(** Step 7: the loop [for i in 1..chain.len()], [prev] being [chain[i - 1]]. *)
Fixpoint demo_links {E} (prev : Block) (chain : list Block) : res E unit :=
  match chain with
  | [] => Ok tt
  | b :: rest =>
      _ ← check (bool_decide (parent_hash (header b) = hash (header prev)));
      _ ← unwrap_res (block_verify b);
      demo_links b rest
  end.

Definition demo_chain {E} (tx1 tx2 : Transaction) (d : NovaDB Tr) : res E unit :=
  chain ← unwrap_res (get_block_range 0 2 d);
  _ ← check (length chain =? 3)%nat;
  _ ← match chain with [] => Ok tt | b :: rest => demo_links b rest end;
  stored_tx1 ← unwrap_res (get_transaction (tx_id tx1) d);
  stored_tx2 ← unwrap_res (get_transaction (tx_id tx2) d);
  _ ← check (bool_decide (is_Some stored_tx1));
  check (bool_decide (is_Some stored_tx2)).

(** Step 8, with the parameters and the draws of the seeded generator. *)
Definition run_confidential_transfer_demo {E} (params : PedersenParams) (seed blinding r now_ms : Z)
    (sender_addr receiver_addr : string) : res E unit :=
  let keys := zkp_setup params seed in
  tx ← unwrap_res (create_confidential_transfer now_ms r sender_addr receiver_addr 500 blinding keys.1);
  proof_bytes ← expect (tx_proof tx);
  commitment_bytes ← expect (tx_amount_commitment tx);
  _ ← slice_to 16 (tx_id tx);
  valid ← unwrap_res (verify_confidential_proof tx keys.2);
  check valid.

....................

_Activity_.
Output only the lines that run from the one containing "hash (header prev)));" through the last line of the material above, both included.

_Response to the exercise_.
      _ ← check (bool_decide (parent_hash (header b) = hash (header prev)));
      _ ← unwrap_res (block_verify b);
      demo_links b rest
  end.

Definition demo_chain {E} (tx1 tx2 : Transaction) (d : NovaDB Tr) : res E unit :=
  chain ← unwrap_res (get_block_range 0 2 d);
  _ ← check (length chain =? 3)%nat;
  _ ← match chain with [] => Ok tt | b :: rest => demo_links b rest end;
  stored_tx1 ← unwrap_res (get_transaction (tx_id tx1) d);
  stored_tx2 ← unwrap_res (get_transaction (tx_id tx2) d);
  _ ← check (bool_decide (is_Some stored_tx1));
  check (bool_decide (is_Some stored_tx2)).

(** Step 8, with the parameters and the draws of the seeded generator. *)
Definition run_confidential_transfer_demo {E} (params : PedersenParams) (seed blinding r now_ms : Z)
    (sender_addr receiver_addr : string) : res E unit :=
  let keys := zkp_setup params seed in
  tx ← unwrap_res (create_confidential_transfer now_ms r sender_addr receiver_addr 500 blinding keys.1);
  proof_bytes ← expect (tx_proof tx);
  commitment_bytes ← expect (tx_amount_commitment tx);
  _ ← slice_to 16 (tx_id tx);
  valid ← unwrap_res (verify_confidential_proof tx keys.2);
  check valid.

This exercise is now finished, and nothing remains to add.